John Michael Tuck (September 10, 1945 – August 17, 2022) was an American journalist. He was best known for his work on television in Southern California where he had anchored for television stations in San Diego and Los Angeles.

== Early career ==
From 1967 to 1970, Tuck (during his studies at Trinity University) worked at San Antonio station KENS-TV. In 1970, he joined then-independent station KTVU in Oakland/San Francisco where he joined with Ron Fortner to form The Tuck-Fortner Report.
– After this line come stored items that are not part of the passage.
(* ===== verification/SheetServer.v ===== *)
(** * What opensheet promises the mirror

    The documented behaviour of the opensheet server towards the calls the mirror
    makes, as an interface over what its sheets show; what a push then achieves; and
    a small server that keeps the promises, for the witnesses. *)
From Stdlib Require Import ZArith Lia String List.
From stdpp Require Import base gmap list strings.
From S2P Require Import Prelude GoStrings Errors Tenant Outbox Sheet World Wp SheetStore Commit SheetMirror SheetSync SheetTheory.
Local Open Scope string_scope.
Local Open Scope Z_scope.

(** The row a sheet holds under an id, after the calls sent so far; a deleted row
    may stay with its [deleted_at] set. *)
Class Shows := shows : list Sent -> string -> string -> option Row.

Definition accepted (r : HttpResult) : bool :=
  match r with Answer status _ _ => negb (399 <? status) | NoAnswer _ => false end.
Definition refused (r : HttpResult) : bool := match r with Answer status _ _ => 399 <? status | NoAnswer _ => false end.
(** 404 with the code of a missing row. *)
Definition says_missing (r : HttpResult) : bool :=
  match r with Answer status code _ => (status =? 404) && RowMissing code | NoAnswer _ => false end.
Definition gone (o : option Row) : Prop :=
  match o with None => True | Some row => exists v, row !! deletedAtColumn = Some v /\ v <> "" end.

(** The row a call is about. *)
Definition target (c : SheetCall) : option (string * string) :=
  match c with
  | PatchRow sheet id _ | DeleteRow sheet id => Some (sheet, id)
  | CreateRow sheet row _ => option_map (pair sheet) (row !! "id")
  end.

Class ServerLaws `{SheetServer, Shows} := {
  srv_patch n h sheet id row : let c := PatchRow sheet id row in let r := serve n h c in
    accepted r = true -> exists old, shows h sheet id = Some old /\ shows (Called c r :: h) sheet id = Some (row ∪ old);
  srv_create n h sheet id row key : let c := CreateRow sheet row key in let r := serve n h c in
    row !! "id" = Some id -> accepted r = true -> shows (Called c r :: h) sheet id = Some row;
  srv_delete n h sheet id : let c := DeleteRow sheet id in let r := serve n h c in
    accepted r = true -> gone (shows (Called c r :: h) sheet id);
  srv_missing n h c sheet id : let r := serve n h c in
    (c = DeleteRow sheet id \/ exists row, c = PatchRow sheet id row) ->
    says_missing r = true -> shows h sheet id = None;
  srv_refused n h c sheet id : let r := serve n h c in
    refused r = true -> shows (Called c r :: h) sheet id = shows h sheet id;
  srv_apart n h c sheet id : target c <> Some (sheet, id) -> shows (Called c (serve n h c) :: h) sheet id = shows h sheet id;
  srv_other x h sheet id : (forall c r, x <> Called c r) -> shows (x :: h) sheet id = shows h sheet id
}.
(** The other rows stay as they were. *)
Definition apart_from `{Shows} (sheet id : string) (h h' : list Sent) : Prop :=
  forall sheet' id', (sheet', id') <> (sheet, id) -> shows h' sheet' id' = shows h sheet' id'.

(** The sheet's row carries every column of [row] but the id, which addresses it. *)
Definition agrees (row shown : Row) : Prop := forall c v, c <> "id" -> row !! c = Some v -> shown !! c = Some v.

Section Push.
Context `{Env, Deadlines, SheetServer, Shows, !ServerLaws}.

Lemma swp_client_call c d s h (Q : Outcome Error unit -> DB -> SheetDB -> list Sent -> Prop) :
  (forall n, let r := serve n h c in
     match do_result (call_name c) r with
     | Some e => Q (Err e) d s (Called c r :: h)
     | None => Q (Ok tt) d s (Called c r :: h)
     end) -> swp (client_call c) d s h Q.
Proof.
  intros HQ w <- <- <-. unfold client_call, st_bind; cbn. specialize (HQ (W_step w)). cbv zeta in HQ.
  destruct (do_result _ _) as [e|]; exact HQ.
Qed.

Lemma transport_missing name t : rowMissing (EWrap name (transport_error t)) = false.
Proof. destruct t; reflexivity. Qed.
Lemma do_result_missing name r e : do_result name r = Some e -> rowMissing e = true -> says_missing r = true /\ refused r = true.
Proof.
  destruct r as [t|status code msg]; cbn [do_result]; [intros [= <-]; rewrite transport_missing; discriminate|].
  destruct (399 <? status) eqn:E; [|discriminate]. intros [= <-]. unfold says_missing, refused, fromResponse.
  destruct (status =? 404) eqn:E4; [cbn; auto|].
  repeat match goal with |- context [if ?b then _ else _] => destruct b end; discriminate.
Qed.
Lemma do_result_none name r : do_result name r = None -> accepted r = true.
Proof. destruct r as [t|status code msg]; cbn; [discriminate|]. destruct (399 <? status); [discriminate | reflexivity]. Qed.

Lemma agrees_patched row old : agrees row (delete "id" row ∪ old).
Proof.
  intros c v Hc Hv. apply lookup_union_Some_l. rewrite lookup_delete_ne; [exact Hv | congruence].
Qed.

(** A removal that succeeds leaves no live row. *)
Lemma swp_remove sheet id d s h (Q : Outcome Error unit -> DB -> SheetDB -> list Sent -> Prop) :
  (forall h', gone (shows h' sheet id) -> Q (Ok tt) d s h') -> (forall e h', Q (Err e) d s h') ->
  swp (remove sheet id) d s h Q.
Proof.
  intros HQ HE. unfold remove. apply swp_bind, swp_try, swp_client_call. intros n r.
  destruct (do_result _ r) as [e|] eqn:E; [|apply swp_ret, HQ, srv_delete, (do_result_none _ _ E)].
  destruct (rowMissing e) eqn:M; [|apply swp_err, HE]. apply swp_ret, HQ.
  destruct (do_result_missing _ _ _ E M) as [M1 M2]. unfold r in *.
  rewrite srv_refused by exact M2. rewrite (srv_missing n h (DeleteRow sheet id) sheet id); [exact I | auto | exact M1].
Qed.

(** An upsert that succeeds leaves the row on the sheet, unless opensheet said both
    that its id was taken and that there is no such row. *)
Lemma swp_upsert sheet id version row d s h (Q : Outcome Error unit -> DB -> SheetDB -> list Sent -> Prop) :
  row !! "id" = Some id ->
  (forall h' shown, shows h' sheet id = Some shown -> agrees row shown -> Q (Ok tt) d s h') ->
  (forall c r h', rowTaken c = true -> do_result "POST" r = Some c -> In (Called (CreateRow sheet row (id ++ ":" ++ FormatInt version)) r) h' ->
     shows h' sheet id = None -> Q (Ok tt) d s h') ->
  (forall e h', Q (Err e) d s h') ->
  swp (upsert sheet id version row) d s h Q.
Proof.
  intros Hid HQ HT HE. unfold upsert.
  assert (HP : forall n h, let c := PatchRow sheet id (delete "id" row) in let r := serve n h c in
            do_result "PATCH" r = None -> Q (Ok tt) d s (Called c r :: h)).
  { intros n h0 c r E. destruct (srv_patch n h0 sheet id (delete "id" row) (do_result_none _ _ E)) as (old & _ & Es).
    eapply HQ; [exact Es | apply agrees_patched]. }
  apply swp_bind, swp_try, swp_client_call. intros n r.
  destruct (do_result _ r) as [e|] eqn:E; [|apply swp_ret, (HP n h E)].
  destruct (rowMissing e) eqn:M; cbn [negb]; [|apply swp_err, HE].
  apply swp_bind, swp_try, swp_client_call. intros n2 r2. set (h2 := Called _ r2 :: _).
  destruct (do_result _ r2) as [e2|] eqn:E2.
  - destruct (rowTaken e2) eqn:T2; cbn [negb]; [|apply swp_err, HE].
    apply swp_bind, swp_try, swp_client_call. intros n3 r3.
    destruct (do_result _ r3) as [e3|] eqn:E3; [|apply swp_ret, (HP n3 h2 E3)].
    destruct (rowMissing e3) eqn:M3; [|apply swp_err, HE]. apply swp_ret.
    destruct (do_result_missing _ _ _ E3 M3) as [M1 M2].
    eapply HT; [exact T2 | exact E2 | right; left; reflexivity|]. unfold r3.
    rewrite srv_refused by exact M2. eapply srv_missing; [right; eauto | exact M1].
  - apply swp_ret. eapply HQ; [apply (srv_create n2 _ sheet id row _ Hid (do_result_none _ _ E2))|].
    intros c v _ Hv. exact Hv.
Qed.
End Push.

(** A server that answers at once: a row it has is patched or deleted, one it lacks
    is missing and can be created. *)
Class PromptServer `{SheetServer, Shows} := {
  pr_known n h c sheet id : (c = DeleteRow sheet id \/ exists row, c = PatchRow sheet id row) ->
    if shows h sheet id then accepted (serve n h c) = true else says_missing (serve n h c) = true;
  pr_create n h sheet id row key : row !! "id" = Some id -> shows h sheet id = None ->
    accepted (serve n h (CreateRow sheet row key)) = true
}.

Section Prompt.
Context `{Env, Deadlines, SheetServer, Shows, !ServerLaws, !PromptServer}.

Lemma accepted_result name r : accepted r = true -> do_result name r = None.
Proof. destruct r as [t|status code msg]; cbn; [discriminate|]. destruct (399 <? status); [discriminate | reflexivity]. Qed.
Lemma missing_result name r : says_missing r = true -> refused r = true
  /\ exists e, do_result name r = Some e /\ rowMissing e = true.
Proof.
  destruct r as [t|status code msg]; cbn; [discriminate|]. intros E. apply andb_prop in E as [E1 E2].
  apply Z.eqb_eq in E1. subst status. cbn. split; [reflexivity|]. eexists. split; [reflexivity|].
  unfold rowMissing, as_not_found, AsType. cbn. exact E2.
Qed.

Lemma apart_call n h c sheet id : target c = Some (sheet, id) -> apart_from sheet id h (Called c (serve n h c) :: h).
Proof. intros T s' i' N. apply srv_apart. rewrite T. congruence. Qed.
Lemma apart_trans sheet id h1 h2 h3 : apart_from sheet id h1 h2 -> apart_from sheet id h2 h3 -> apart_from sheet id h1 h3.
Proof. intros A1 A2 s' i' N. rewrite A2, A1; auto. Qed.

(** Against such a server an upsert leaves the row on the sheet. *)
Lemma swp_upsert_prompt sheet id version row d s h (Q : Outcome Error unit -> DB -> SheetDB -> list Sent -> Prop) :
  row !! "id" = Some id ->
  (forall h' shown, apart_from sheet id h h' -> shows h' sheet id = Some shown -> agrees row shown -> Q (Ok tt) d s h') ->
  swp (upsert sheet id version row) d s h Q.
Proof.
  intros Hid HQ. unfold upsert. apply swp_bind, swp_try, swp_client_call. intros n r.
  pose proof (pr_known n h (PatchRow sheet id (delete "id" row)) sheet id (or_intror (ex_intro _ _ eq_refl))) as K.
  fold r in K. destruct (shows h sheet id) as [old|] eqn:Eold.
  - rewrite (accepted_result _ _ K). apply swp_ret.
    destruct (srv_patch n h sheet id (delete "id" row) K) as (o & _ & Es).
    eapply HQ; [apply apart_call; reflexivity | exact Es | apply agrees_patched].
  - destruct (missing_result (call_name (PatchRow sheet id (delete "id" row))) _ K) as (R & e & -> & Me).
    rewrite Me. cbn [negb]. apply swp_bind, swp_try, swp_client_call. intros n2 r2.
    assert (A : accepted r2 = true) by (apply (pr_create n2 _ sheet id row _ Hid); unfold r; rewrite srv_refused by exact R; exact Eold).
    rewrite (accepted_result _ _ A). apply swp_ret.
    eapply HQ; [|apply (srv_create n2 _ sheet id row _ Hid A) | intros c v _ Hv; exact Hv].
    eapply apart_trans; apply apart_call; [reflexivity | cbn; rewrite Hid; reflexivity].
Qed.
Lemma swp_remove_prompt sheet id d s h (Q : Outcome Error unit -> DB -> SheetDB -> list Sent -> Prop) :
  (forall h', apart_from sheet id h h' -> gone (shows h' sheet id) -> Q (Ok tt) d s h') -> swp (remove sheet id) d s h Q.
Proof.
  intros HQ. unfold remove. apply swp_bind, swp_try, swp_client_call. intros n r.
  pose proof (pr_known n h (DeleteRow sheet id) sheet id (or_introl eq_refl)) as K. fold r in K.
  destruct (shows h sheet id) as [old|] eqn:Eold.
  - rewrite (accepted_result _ _ K). apply swp_ret, HQ; [apply apart_call; reflexivity | apply srv_delete, K].
  - destruct (missing_result (call_name (DeleteRow sheet id)) _ K) as (R & e & -> & Me). rewrite Me.
    apply swp_ret, HQ; [apply apart_call; reflexivity|]. unfold r. rewrite srv_refused by exact R. rewrite Eold. exact I.
Qed.
End Prompt.

(** ** A small server: its sheets are what the accepted calls made of them *)
Definition apply_call (c : SheetCall) (s : gmap (string * string) Row) : gmap (string * string) Row :=
  match c with
  | PatchRow sheet id row => match s !! (sheet, id) with Some old => <[(sheet, id) := row ∪ old]> s | None => s end
  | CreateRow sheet row _ => match row !! "id" with Some id => <[(sheet, id) := row]> s | None => s end
  | DeleteRow sheet id =>
    match s !! (sheet, id) with Some old => <[(sheet, id) := <[deletedAtColumn := "now"]> old]> s | None => s end
  end.
Fixpoint replay (h : list Sent) : gmap (string * string) Row :=
  match h with
  | [] => ∅
  | Called c r :: h => if accepted r then apply_call c (replay h) else replay h
  | SubmitJob _ :: h | Posted _ _ :: h | Mailed _ _ :: h => replay h
  end.
Definition missing_answer : HttpResult := Answer 404 "SHT013" "row not found".
Definition demo_server : SheetServer := fun _ h c =>
  match c with
  | PatchRow sheet id _ | DeleteRow sheet id =>
    match replay h !! (sheet, id) with Some _ => Answer 200 "" "" | None => missing_answer end
  | CreateRow sheet row _ =>
    match row !! "id" with
    | None => Answer 400 "SHT016" "id required"
    | Some id => match replay h !! (sheet, id) with None => Answer 201 "" "" | Some _ => Answer 409 "SHT012" "id taken" end
    end
  end.
Definition demo_shows : Shows := fun h sheet id => replay h !! (sheet, id).

Lemma demo_server_laws : @ServerLaws demo_server demo_shows.
Proof.
  constructor; unfold serve, shows, demo_shows, demo_server; cbv zeta.
  - intros _ h sheet id row. destruct (replay h !! (sheet, id)) as [old|] eqn:E; [|discriminate].
    intros _. exists old. split; [reflexivity|]. cbn. rewrite E. apply lookup_insert_eq.
  - intros _ h sheet id row key Hid. rewrite Hid. destruct (replay h !! (sheet, id)) eqn:E; [discriminate|].
    intros _. cbn. rewrite Hid. apply lookup_insert_eq.
  - intros _ h sheet id. destruct (replay h !! (sheet, id)) as [old|] eqn:E; [|discriminate].
    intros _. cbn. rewrite E, lookup_insert_eq. exists "now". split; [apply lookup_insert_eq | discriminate].
  - intros _ h c sheet id [->|[row ->]]; destruct (replay h !! (sheet, id)); cbn; intros; congruence.
  - intros _ h c sheet id Hr. cbn [replay]. destruct (accepted _) eqn:A; [|reflexivity].
    exfalso. revert Hr A. unfold refused, accepted. destruct (match c with PatchRow _ _ _ => _ | _ => _ end); [discriminate|].
    destruct (399 <? status); discriminate.
  - intros _ h c sheet id HT. cbn [replay]. destruct (accepted _) eqn:A; [|reflexivity]. clear A.
    destruct c as [s i row|s row key|s i]; cbn in *.
    + destruct (replay h !! (s, i)) as [old|]; [|reflexivity]. apply lookup_insert_ne. congruence.
    + destruct (row !! "id") as [i|]; [|reflexivity]. apply lookup_insert_ne. cbn in HT. congruence.
    + destruct (replay h !! (s, i)) as [old|]; [|reflexivity]. apply lookup_insert_ne. congruence.
  - intros [c r|p|p r|m f] h sheet id N; [destruct (N c r eq_refl) | reflexivity ..].
Qed.
Lemma demo_server_prompt : @PromptServer demo_server demo_shows.
Proof.
  constructor; unfold serve, shows, demo_shows, demo_server.
  - intros _ h c sheet id [->|[row ->]]; destruct (replay h !! (sheet, id)); reflexivity.
  - intros _ h sheet id row key -> ->. reflexivity.
Qed.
After their news program was cancelled in 1974, Tuck left KTVU and joined WCAU in Philadelphia to anchor their TV-10 News alongside Jack Jones. However, in 1976, both Tuck and Jones were replaced by Ralph Penza and Joan Dinerstein. Jones left WCAU for KYW-TV and Tuck continued with WCAU as a weekend anchor until 1978.
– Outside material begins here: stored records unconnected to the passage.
(* ===== verification/SheetJobs.v ===== *)
(** * The job submitter ([internal/boot/submit_yasaku.go]) as the mirror's queue

    With the queue on, a sync job is published; with it off, its handler runs
    inline after the commit. Either way a kick writes none of the ledger's tables,
    so the services' theorems hold with the mirror that boot wires. *)
From Stdlib Require Import ZArith Lia String List.
From stdpp Require Import base gmap list strings.
From S2P Require Import Prelude GoStrings Errors Sealer Tenant Outbox Sheet World SheetStore PeriodService Commit SheetMirror SheetSync.
From S2P Require Import Civil Money Ledger Period Wallet Category Transaction LedgerService PeriodStore WalletService CategoryService TxStore TxService SheetService.
From S2P Require Import SheetSync SheetTheory.
Local Open Scope string_scope.

Definition SubmitInUnitOfWorkError : Error :=
  EText "boot: submit opensheet.sync.v1 inside a unit of work; submit after the commit".

(** [queue.Client.Submit]. *)
Definition published_jobs `{Env} : JobQueue := fun cx p =>
  if cx_tx cx then st_err SubmitInUnitOfWorkError else
  st_maperr (EWrap "queue: publish") driver_call ;;; send (SubmitJob p).

(** [consumerContext]: the tenant alone. *)
Definition consumerContext (cx : Ctx) : Ctx :=
  mkCtx (match From_ cx with inr tc => Some tc | inl _ => None end) None false.
(** The handler as boot binds it with the queue off: it never submits a follow-up. *)
Definition inline_handle `{Env, Deadlines, SheetServer, Endpoint, Sealer, Source} (cx : Ctx) (p : SyncV1) : M Verdict :=
  let jobs : JobQueue := fun _ _ => st_ret tt in
  let off : Queued := false in
  handle cx p.
(** [runInline] at the first depth: a failed or panicking handler of a job whose
    reports are suppressed is logged, and the submit succeeds. *)
Definition inline_jobs `{Env, Deadlines, SheetServer, Endpoint, Sealer, Source} : JobQueue := fun cx p =>
  if cx_tx cx then st_err SubmitInUnitOfWorkError else
  fun w => (Ok tt, snd (inline_handle (consumerContext cx) p w)).

(** ** Their laws *)
Section Laws.
Context `{Env}.

Lemma published_jobs_laws : @JobQueueLaws _ published_jobs.
Proof.
  intros cx p. unfold Submit, published_jobs. destruct (cx_tx cx); [apply read_only_err|].
  apply read_only_bind.
  - apply read_only_same. intros w. unfold st_maperr. pose proof (driver_call_same w) as D.
    destruct (driver_call w) as [[a|e|q] w1]; exact D.
  - intros _. apply read_only_same. reflexivity.
Qed.

End Laws.

(** A source only reads. *)
Class SourceLaws `{Env} `{Source} := {
  src_Transaction_read cx id : read_only (src_Transaction cx id);
  src_Wallet_read cx id : read_only (src_Wallet cx id);
  src_Category_read cx id : read_only (src_Category cx id)
}.

Section SyncReads.
Context `{Env, Deadlines, JobQueue, !JobQueueLaws, Queued, SheetServer, Endpoint, Sealer, Source, !SourceLaws}.

Lemma read_only_client c : read_only (client_call c).
Proof. apply read_only_same. intros w. unfold client_call, st_bind; cbn. destruct (do_result _ _); reflexivity. Qed.
Lemma read_only_now : read_only time_Now.
Proof. apply read_only_same. reflexivity. Qed.
Lemma read_only_uuid : read_only NewV7.
Proof. apply read_only_same. reflexivity. Qed.
Lemma read_only_remove sheet id : read_only (remove sheet id).
Proof. unfold remove. ro. apply read_only_client. Qed.
Lemma read_only_upsert sheet id v row : read_only (upsert sheet id v row).
Proof. unfold upsert. cbv zeta. ro; apply read_only_client. Qed.
Lemma read_only_push cx l st : read_only (push cx l st).
Proof.
  unfold push, rowOf. cbv zeta. ro;
    first [apply read_only_remove | apply read_only_upsert | apply src_Transaction_read | apply src_Wallet_read
          | apply src_Category_read].
Qed.
Lemma read_only_release cx l st t e : read_only (release cx l st t e).
Proof. unfold release. ro; [apply read_only_now | apply read_only_Release]. Qed.
Lemma read_only_row_passes n cx l r pushed : read_only (row_passes n cx l r pushed).
Proof.
  revert pushed. induction n as [|n IH]; intros pushed; cbn [row_passes]; [apply read_only_ret|]. ro;
    first [apply read_only_uuid | apply read_only_now | apply read_only_Claim | apply read_only_push
          | apply read_only_release | apply read_only_Settle | apply IH].
Qed.
Lemma read_only_outcome cx l msg : read_only (save_outcome cx l msg).
Proof. unfold save_outcome. ro; [apply read_only_now | apply read_only_SaveOutcome]. Qed.
Lemma read_only_sync_loop cx l refs pushed tried : read_only (sync_loop cx l refs pushed tried).
Proof.
  revert pushed tried. induction refs as [|r refs IH]; intros pushed tried; cbn [sync_loop]; [apply read_only_ret|].
  ro; [apply read_only_same; reflexivity | apply read_only_row_passes | apply IH | apply IH].
Qed.
Lemma read_only_followUp cx l : read_only (followUp cx l).
Proof. unfold followUp. ro; [apply read_only_now | apply read_only_ListDirty | apply Submit_read]. Qed.
Lemma read_only_Sync cx projectID refs : read_only (Sync cx projectID refs).
Proof.
  assert (Hr : forall l e, read_only (refuse cx l e))
    by (intros l e; unfold refuse; ro; apply read_only_outcome).
  unfold Sync, sync_rows. cbv zeta. ro;
    first [apply Hr | apply read_only_LinkByProject | apply read_only_outcome | apply read_only_sync_loop | apply read_only_followUp].
Qed.
Lemma read_only_handle cx p : read_only (handle cx p).
Proof. unfold handle. ro. apply read_only_Sync. Qed.
End SyncReads.

Section InlineLaws.
Context `{Env, Deadlines, SheetServer, Endpoint, Sealer, Source, !SourceLaws}.
Lemma inline_jobs_laws : @JobQueueLaws _ inline_jobs.
Proof.
  intros cx p. unfold Submit, inline_jobs. destruct (cx_tx cx); [apply read_only_err|].
  assert (L : @JobQueueLaws _ (fun _ _ => st_ret tt)) by (intros ? ?; apply read_only_ret).
  intros R HR rely w. exact (@read_only_handle _ _ _ L _ _ _ _ _ _ _ _ R HR rely w).
Qed.
End InlineLaws.

(** The domain services as the source. *)
Section SourceLaws.
Context `{Env, TZDatabase, Mirror, Uow, WalletReader, CategoryReader, PeriodResolver, !WalletReaderLaws}.

Lemma wallet_ByID_read_only cx id : read_only (wallet_ByID cx id).
Proof. intros R HR rely. unfold wallet_ByID, wallet_store_ByID. pres_go rely. Qed.
Lemma category_ByID_read_only cx id : read_only (category_ByID cx id).
Proof. intros R HR rely. unfold category_ByID, category_store_ByID. pres_go rely. Qed.
Lemma tx_ByID_read_only cx id : read_only (tx_ByID cx id).
Proof. intros R HR rely. unfold tx_ByID, tx_load, tx_store_ByID. pres_go rely. Qed.
Lemma period_ByID_read_only cx id : read_only (period_ByID cx id).
Proof. intros R HR rely. unfold period_ByID, scoped, scopedRow, period_store_ByID. pres_go rely. Qed.
Lemma Balance_read_only cx id : read_only (Balance cx id).
Proof. intros R HR rely. unfold Balance, tx_store_Balance, tx_wallet, port_error. pres_go rely. apply WalletReader_read_only; assumption. Qed.
Lemma ledger_Location_read_only cx o p : read_only (ledger_Location cx o p).
Proof. intros R HR rely. unfold ledger_Location, effective, ledger_ByProject. pres_go rely. Qed.

Lemma opensheetSource_laws : @SourceLaws _ opensheetSource.
Proof.
  constructor; intros cx id; cbn.
  - unfold source_Transaction, source_facts, source_walletName. ro;
      first [apply tx_ByID_read_only | apply wallet_ByID_read_only | apply category_ByID_read_only
            | apply period_ByID_read_only | apply ledger_Location_read_only].
  - unfold source_Wallet. ro; first [apply wallet_ByID_read_only | apply Balance_read_only].
  - unfold source_Category. ro. apply category_ByID_read_only.
Qed.
End SourceLaws.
== Work in Southern California ==

=== Early years in San Diego ===
Tuck began his San Diego career in 1978 for CBS affiliate KFMB-TV. Under the direction of news director Jim Holtzman, news ei8ht with Tuck, co-anchors Allison Ross and Hal Clement, weathercaster Clark Anthony and sports anchor Ted Leitner help led KFMB rise up to first-place position in 1979. In 1984, Tuck left KFMB for ABC affiliate KGTV where alongside co-anchors Carol LeBeau, Bree Walker and Kimberly Hunt helped made KGTV reclaim the #1 position in San Diego news ratings. In addition, KGTV gained credibility with "Perspectives," a nightly commentary delivered by Tuck which utilized a fairly predictable formula. It started with Tuck by either attacking or praising an individual or organization, then explains his premises and draws a strong conclusion—all served up with a voice that seems to emanate, in tone and intent, from behind a burning bush. For sake of distinguishing between commentary and news anchoring, Tuck did his "Perspectives" without a jacket and his tie loosened.

=== Los Angeles years ===
In 1990, Tuck left KGTV and joined Los Angeles television station KCBS-TV in September. At KCBS-TV, Tuck anchored the Channel 2 Action News and also brought his "Perspectives" commentary segments to that stations newscasts. Tuck's co-anchors at KCBS-TV included Walker, Tritia Toyota and former KABC-TV newscaster Ann Martin. However, as a result of a news room shake-up, Tuck was dismissed from KCBS-TV in August 1999 (which became CBS 2 News at the time of his departure). He later cited his disenchantment with the station's high management turnover and, from his perspective, an obsession with celebrities and sensationalism in its news coverage.

=== Return to San Diego ===
Tuck returned to KFMB-TV in 1999 and resumed his position as anchor for News 8, which later became Local 8 News from 2001 to 2005. He departed KFMB-TV in late 2004 and in the following year, joined KUSI-TV as news anchor for their daily afternoon and evening newscasts alongside his KGTV colleague Kimberly Hunt. Tuck departed KUSI-TV in 2007.

==Filmography==
- Prizzi's Honor (1985) – Anchorman "Fred"
- Armageddon (1998) – American Newscaster

== Personal life ==
Tuck was a resident of the Rancho Bernardo neighborhood in northeastern San Diego. He died on August 17, 2022, of post-stroke complications.